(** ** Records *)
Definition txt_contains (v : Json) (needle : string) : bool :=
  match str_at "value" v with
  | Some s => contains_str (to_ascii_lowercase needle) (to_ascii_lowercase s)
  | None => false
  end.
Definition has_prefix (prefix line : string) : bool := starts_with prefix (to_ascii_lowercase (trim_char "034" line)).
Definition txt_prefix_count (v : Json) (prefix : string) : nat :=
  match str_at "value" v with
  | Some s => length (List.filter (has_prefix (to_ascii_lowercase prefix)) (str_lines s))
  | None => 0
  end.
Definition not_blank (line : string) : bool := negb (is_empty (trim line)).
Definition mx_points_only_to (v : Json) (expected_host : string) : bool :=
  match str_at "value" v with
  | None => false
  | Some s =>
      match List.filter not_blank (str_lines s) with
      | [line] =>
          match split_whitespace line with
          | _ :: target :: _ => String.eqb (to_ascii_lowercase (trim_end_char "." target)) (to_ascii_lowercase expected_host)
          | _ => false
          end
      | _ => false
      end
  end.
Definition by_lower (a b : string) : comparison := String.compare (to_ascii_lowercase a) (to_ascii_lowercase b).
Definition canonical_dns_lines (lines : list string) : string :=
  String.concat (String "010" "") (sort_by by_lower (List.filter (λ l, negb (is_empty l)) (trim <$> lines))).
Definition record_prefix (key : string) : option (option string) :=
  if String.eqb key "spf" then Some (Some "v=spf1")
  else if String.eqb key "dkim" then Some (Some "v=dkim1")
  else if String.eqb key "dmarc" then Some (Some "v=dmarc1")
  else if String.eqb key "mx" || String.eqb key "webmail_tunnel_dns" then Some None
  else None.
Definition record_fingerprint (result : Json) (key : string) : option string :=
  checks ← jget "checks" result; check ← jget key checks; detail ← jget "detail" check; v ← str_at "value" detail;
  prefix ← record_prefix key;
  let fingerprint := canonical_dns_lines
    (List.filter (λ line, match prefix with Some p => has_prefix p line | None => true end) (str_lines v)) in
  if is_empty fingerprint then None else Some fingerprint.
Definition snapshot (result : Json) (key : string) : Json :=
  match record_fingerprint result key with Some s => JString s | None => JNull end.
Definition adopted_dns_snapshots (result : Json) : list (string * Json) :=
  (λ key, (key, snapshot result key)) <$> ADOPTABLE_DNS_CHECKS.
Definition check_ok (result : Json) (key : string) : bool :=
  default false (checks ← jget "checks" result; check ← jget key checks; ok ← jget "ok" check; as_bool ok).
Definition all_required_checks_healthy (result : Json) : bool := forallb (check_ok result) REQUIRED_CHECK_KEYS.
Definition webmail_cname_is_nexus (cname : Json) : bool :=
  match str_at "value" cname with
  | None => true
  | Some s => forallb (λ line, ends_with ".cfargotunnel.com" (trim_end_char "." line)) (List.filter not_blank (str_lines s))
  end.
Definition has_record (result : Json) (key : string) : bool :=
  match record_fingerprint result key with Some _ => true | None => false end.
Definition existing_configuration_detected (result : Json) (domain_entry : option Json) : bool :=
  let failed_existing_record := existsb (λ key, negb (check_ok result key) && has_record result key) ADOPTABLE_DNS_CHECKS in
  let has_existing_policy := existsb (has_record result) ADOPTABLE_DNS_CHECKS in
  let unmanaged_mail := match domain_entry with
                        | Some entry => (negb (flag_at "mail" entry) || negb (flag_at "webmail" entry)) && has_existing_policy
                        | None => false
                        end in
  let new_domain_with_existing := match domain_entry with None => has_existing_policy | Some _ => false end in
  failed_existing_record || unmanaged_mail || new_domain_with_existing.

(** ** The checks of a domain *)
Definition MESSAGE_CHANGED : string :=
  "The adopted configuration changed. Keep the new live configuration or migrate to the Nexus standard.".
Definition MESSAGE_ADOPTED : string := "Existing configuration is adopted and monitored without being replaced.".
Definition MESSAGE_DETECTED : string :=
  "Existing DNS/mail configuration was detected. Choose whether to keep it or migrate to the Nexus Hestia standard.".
▬▬▬
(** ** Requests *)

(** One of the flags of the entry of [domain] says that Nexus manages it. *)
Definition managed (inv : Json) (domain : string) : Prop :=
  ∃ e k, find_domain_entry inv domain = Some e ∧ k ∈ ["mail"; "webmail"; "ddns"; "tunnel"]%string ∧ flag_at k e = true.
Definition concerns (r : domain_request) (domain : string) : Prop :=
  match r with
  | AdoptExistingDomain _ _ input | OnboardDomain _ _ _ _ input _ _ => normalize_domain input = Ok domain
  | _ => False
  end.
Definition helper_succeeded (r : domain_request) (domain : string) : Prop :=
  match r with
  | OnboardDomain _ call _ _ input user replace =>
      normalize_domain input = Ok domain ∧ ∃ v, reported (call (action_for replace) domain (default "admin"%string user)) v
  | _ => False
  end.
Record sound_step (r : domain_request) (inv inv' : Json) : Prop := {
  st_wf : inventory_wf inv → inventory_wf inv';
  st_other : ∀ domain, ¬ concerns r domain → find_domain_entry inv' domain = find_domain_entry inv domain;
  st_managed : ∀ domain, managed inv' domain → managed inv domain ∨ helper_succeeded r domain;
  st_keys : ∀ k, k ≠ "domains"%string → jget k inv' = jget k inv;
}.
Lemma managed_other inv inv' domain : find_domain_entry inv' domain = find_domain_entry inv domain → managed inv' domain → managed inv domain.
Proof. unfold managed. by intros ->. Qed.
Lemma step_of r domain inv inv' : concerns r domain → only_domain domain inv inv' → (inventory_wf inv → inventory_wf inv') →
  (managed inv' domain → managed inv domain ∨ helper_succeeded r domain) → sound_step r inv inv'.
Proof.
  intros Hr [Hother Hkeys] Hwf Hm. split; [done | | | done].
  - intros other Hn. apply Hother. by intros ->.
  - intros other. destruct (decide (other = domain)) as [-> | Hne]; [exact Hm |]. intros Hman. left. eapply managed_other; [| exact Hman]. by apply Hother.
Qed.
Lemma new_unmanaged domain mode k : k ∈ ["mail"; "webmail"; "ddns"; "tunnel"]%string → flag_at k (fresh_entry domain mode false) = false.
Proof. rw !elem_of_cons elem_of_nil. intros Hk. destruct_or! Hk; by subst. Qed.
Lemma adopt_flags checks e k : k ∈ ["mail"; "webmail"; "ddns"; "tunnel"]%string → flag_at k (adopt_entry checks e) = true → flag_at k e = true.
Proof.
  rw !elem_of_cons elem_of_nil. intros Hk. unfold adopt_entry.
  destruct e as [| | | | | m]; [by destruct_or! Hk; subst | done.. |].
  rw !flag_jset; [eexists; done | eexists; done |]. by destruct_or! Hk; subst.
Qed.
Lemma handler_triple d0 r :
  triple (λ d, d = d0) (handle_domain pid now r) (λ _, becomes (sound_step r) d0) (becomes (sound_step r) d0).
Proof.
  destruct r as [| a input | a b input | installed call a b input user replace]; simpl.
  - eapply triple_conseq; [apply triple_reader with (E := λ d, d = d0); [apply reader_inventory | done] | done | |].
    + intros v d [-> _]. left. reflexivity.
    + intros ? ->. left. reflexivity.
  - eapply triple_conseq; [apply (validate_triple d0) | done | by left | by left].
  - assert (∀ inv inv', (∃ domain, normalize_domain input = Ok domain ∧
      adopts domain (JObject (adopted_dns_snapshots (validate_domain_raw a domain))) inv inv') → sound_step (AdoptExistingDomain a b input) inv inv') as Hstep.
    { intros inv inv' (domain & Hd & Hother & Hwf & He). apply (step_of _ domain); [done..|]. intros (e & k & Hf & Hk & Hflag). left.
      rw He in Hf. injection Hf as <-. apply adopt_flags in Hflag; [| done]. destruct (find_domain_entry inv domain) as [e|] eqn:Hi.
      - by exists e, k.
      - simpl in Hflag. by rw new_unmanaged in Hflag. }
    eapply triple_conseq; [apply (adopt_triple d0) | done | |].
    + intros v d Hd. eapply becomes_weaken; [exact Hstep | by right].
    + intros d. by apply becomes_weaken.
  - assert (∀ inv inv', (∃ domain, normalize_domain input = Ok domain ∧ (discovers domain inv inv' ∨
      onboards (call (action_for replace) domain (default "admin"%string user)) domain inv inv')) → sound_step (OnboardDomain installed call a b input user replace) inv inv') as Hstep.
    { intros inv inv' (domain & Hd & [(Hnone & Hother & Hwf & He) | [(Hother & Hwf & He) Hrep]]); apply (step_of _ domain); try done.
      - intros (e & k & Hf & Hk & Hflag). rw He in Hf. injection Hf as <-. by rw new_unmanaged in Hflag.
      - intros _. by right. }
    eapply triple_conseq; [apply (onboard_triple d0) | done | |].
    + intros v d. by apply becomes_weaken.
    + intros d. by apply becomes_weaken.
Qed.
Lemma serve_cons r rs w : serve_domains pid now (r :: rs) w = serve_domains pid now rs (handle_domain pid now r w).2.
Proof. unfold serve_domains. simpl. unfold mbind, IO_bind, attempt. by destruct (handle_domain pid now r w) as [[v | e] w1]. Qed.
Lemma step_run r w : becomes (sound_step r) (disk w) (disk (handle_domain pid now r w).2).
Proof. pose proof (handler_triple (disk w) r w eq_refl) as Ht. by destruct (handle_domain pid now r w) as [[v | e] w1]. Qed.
▬▬▬
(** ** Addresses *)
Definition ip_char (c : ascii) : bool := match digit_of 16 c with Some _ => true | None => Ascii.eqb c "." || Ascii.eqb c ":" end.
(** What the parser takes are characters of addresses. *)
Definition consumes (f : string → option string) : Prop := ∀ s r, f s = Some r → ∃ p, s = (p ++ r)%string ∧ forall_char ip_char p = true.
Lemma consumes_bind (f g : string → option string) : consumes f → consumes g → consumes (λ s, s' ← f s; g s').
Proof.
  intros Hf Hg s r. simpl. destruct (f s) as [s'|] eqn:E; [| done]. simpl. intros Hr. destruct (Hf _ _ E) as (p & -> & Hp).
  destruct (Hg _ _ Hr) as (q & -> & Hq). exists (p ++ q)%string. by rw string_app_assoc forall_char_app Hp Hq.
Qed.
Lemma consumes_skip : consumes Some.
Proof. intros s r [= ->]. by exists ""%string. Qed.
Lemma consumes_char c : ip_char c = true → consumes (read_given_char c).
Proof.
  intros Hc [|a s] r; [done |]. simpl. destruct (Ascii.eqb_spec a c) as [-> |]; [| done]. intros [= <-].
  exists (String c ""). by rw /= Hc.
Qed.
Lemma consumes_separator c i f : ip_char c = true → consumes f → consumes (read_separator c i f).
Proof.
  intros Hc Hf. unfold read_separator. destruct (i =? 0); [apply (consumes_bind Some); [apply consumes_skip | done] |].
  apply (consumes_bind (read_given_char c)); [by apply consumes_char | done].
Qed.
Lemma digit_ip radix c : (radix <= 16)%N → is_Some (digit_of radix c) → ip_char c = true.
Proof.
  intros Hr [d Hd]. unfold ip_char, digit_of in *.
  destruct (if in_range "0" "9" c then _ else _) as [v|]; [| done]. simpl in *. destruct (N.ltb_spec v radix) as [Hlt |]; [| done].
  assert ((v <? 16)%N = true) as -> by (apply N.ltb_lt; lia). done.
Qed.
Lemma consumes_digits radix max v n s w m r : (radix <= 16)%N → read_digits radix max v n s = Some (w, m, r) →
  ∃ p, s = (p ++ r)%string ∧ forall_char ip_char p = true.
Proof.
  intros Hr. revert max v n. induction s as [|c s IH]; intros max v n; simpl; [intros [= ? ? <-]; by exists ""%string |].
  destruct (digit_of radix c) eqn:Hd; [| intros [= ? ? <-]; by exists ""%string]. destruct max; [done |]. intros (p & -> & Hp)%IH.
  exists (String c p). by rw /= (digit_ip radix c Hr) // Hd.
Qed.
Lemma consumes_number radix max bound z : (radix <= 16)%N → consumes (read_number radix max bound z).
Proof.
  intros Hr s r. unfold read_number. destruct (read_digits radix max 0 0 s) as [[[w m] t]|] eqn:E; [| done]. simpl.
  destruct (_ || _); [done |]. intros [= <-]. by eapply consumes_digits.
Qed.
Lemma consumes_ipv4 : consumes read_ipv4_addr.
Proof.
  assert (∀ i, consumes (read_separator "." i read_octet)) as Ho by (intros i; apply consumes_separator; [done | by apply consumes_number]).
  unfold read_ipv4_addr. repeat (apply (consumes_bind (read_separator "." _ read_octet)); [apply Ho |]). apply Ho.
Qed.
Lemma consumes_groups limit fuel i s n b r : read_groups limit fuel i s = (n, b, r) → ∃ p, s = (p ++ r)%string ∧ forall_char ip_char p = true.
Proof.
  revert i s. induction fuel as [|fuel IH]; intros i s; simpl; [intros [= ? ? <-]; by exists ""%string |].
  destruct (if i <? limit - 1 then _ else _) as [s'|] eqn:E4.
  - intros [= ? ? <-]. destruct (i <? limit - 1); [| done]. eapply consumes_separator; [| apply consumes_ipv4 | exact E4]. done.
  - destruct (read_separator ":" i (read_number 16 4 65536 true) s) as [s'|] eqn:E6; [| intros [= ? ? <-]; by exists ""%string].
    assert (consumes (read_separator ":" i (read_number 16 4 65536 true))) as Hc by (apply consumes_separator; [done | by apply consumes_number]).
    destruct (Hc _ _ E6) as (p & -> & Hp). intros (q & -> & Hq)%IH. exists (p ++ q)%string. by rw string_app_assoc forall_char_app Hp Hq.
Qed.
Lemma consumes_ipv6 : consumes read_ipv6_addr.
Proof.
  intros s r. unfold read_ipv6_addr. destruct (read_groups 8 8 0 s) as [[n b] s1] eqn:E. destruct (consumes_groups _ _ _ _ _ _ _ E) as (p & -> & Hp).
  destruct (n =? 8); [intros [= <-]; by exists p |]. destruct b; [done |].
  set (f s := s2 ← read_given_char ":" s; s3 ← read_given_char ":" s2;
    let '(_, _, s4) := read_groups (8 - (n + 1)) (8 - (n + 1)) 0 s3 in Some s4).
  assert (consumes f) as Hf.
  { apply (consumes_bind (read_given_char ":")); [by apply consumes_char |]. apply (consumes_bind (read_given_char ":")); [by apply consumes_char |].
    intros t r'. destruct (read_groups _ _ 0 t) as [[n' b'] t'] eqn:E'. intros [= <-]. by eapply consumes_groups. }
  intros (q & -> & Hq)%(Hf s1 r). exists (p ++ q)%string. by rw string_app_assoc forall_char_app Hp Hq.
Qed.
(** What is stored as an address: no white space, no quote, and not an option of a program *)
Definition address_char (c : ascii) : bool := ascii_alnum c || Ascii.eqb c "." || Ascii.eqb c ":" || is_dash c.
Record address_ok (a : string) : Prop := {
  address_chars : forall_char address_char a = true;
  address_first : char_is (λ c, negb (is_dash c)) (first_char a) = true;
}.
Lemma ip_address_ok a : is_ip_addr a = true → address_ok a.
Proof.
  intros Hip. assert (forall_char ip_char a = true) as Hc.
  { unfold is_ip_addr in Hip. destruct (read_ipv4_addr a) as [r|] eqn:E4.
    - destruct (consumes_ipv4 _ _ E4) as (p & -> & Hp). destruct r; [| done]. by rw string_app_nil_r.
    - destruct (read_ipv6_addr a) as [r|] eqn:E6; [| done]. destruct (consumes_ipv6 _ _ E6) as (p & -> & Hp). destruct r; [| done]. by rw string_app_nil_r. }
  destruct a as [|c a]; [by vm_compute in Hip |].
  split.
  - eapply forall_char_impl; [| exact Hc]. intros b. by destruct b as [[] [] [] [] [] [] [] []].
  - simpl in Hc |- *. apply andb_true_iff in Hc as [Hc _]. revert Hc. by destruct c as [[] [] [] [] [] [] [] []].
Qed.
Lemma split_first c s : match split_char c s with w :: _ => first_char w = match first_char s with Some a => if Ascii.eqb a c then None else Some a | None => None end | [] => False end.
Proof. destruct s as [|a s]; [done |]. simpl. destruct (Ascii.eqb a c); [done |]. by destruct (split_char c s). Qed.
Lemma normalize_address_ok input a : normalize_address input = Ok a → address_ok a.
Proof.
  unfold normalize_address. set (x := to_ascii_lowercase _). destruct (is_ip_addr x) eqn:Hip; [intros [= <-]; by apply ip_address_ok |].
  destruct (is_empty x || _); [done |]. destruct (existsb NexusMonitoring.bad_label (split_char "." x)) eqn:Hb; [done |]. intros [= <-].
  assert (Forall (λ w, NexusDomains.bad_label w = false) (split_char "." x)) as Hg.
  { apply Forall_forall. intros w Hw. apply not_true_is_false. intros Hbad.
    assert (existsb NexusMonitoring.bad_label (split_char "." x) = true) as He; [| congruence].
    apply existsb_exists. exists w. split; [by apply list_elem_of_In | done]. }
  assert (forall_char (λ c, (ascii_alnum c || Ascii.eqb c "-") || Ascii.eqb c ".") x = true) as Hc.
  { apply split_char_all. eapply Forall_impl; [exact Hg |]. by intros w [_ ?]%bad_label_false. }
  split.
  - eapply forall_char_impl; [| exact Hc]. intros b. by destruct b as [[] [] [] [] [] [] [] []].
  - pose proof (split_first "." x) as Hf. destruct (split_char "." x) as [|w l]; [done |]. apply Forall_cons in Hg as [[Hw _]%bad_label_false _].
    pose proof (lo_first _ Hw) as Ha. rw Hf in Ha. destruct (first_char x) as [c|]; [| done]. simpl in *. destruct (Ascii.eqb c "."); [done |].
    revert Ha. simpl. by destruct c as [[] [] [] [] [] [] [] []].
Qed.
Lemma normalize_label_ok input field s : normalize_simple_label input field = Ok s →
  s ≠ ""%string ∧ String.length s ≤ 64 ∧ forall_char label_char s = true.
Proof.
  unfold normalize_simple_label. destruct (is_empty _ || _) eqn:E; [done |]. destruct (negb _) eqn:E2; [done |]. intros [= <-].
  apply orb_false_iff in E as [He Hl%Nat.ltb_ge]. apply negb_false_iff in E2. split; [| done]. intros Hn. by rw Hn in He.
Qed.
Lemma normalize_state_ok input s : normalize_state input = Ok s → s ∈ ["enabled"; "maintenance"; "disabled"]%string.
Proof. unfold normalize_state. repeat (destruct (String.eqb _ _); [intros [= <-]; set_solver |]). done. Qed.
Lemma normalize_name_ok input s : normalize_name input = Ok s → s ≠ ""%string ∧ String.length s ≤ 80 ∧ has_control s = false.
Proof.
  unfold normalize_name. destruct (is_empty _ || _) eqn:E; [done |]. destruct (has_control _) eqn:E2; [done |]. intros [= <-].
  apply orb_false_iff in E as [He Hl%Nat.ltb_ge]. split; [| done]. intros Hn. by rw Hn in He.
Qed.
▬▬▬
* **What you should do**:
A number is the only answer here: how many lines of the material above contain "forallb"?

* **Solution below**:
2